(* ===== verification/Sent.v ===== *)
(** * What the server sends

    An invariant of the server: every datagram it ever sent is a command or the
    audio packet of a chunk that the encoder made of bytes read from the pipes, in
    the order they were read, and so is every packet that it keeps.  It holds
    whatever the server is told by the network, the pipes and the control
    connections. *)
From S2P Require Import Prelude.
From S2P Require Import Timespec.
From S2P Require Import Bytes.
From S2P Require Import PcmChunk.
From S2P Require Import TaskHeap.
From S2P Require Import TaskSched.
From S2P Require Import Invariant.
From S2P Require Import Intercom.
From S2P Require Import ServerState.
From S2P Require Import InputPipe.
From S2P Require Import ClientMgr.
From S2P Require Import IntercomSrv.
From S2P Require Import JsonRpc.
From S2P Require Import Util.
From S2P Require Import Control.
From S2P Require Import ServerLoop.
From S2P Require Import ServerInv.
From S2P Require Import PipeInv.
From S2P Require Import ServerMain.

(** ** Audio packets of any chunk *)

(** A chunk as it is after its way over the wire: the fields cut to their widths,
    the data to its size. *)
Definition on_wire (ch : pcmChunk) : pcmChunk :=
  mkChunk (u32 (play_at_tv_sec ch)) (u32 (play_at_tv_nsec ch)) (u32 (samples ch)) (u8 (frame_size ch))
    (u8 (channels ch)) (size ch) (u8 (codec ch)) (take (Z.to_nat (size ch)) <$> data ch).

Lemma le_bytes_mod n x : le_bytes n (x mod 256 ^ Z.of_nat n) = le_bytes n x.
Proof.
  revert x. induction n as [|n IH]; intros x; [done|].
  change (le_bytes (S n) ?x) with (x mod 256 :: le_bytes n (x / 256)).
  rewrite Nat2Z.inj_succ, Z.pow_succ_r by lia. pose proof (Z.pow_pos_nonneg 256 (Z.of_nat n)).
  f_equal.
  - rewrite Z.rem_mul_r, (Z.mul_comm 256), Z.mod_add, Z.mod_mod by lia. done.
  - rewrite Z.rem_mul_r by lia. rewrite Z.mul_comm, Z.div_add, Z.div_small by (try apply Z.mod_pos_bound; lia).
    apply IH.
Qed.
════════════════════
| REQUIRED WORK |
The answer should be only the number of lines in the data that contain the string "pipes".

| TASK ANSWER |
2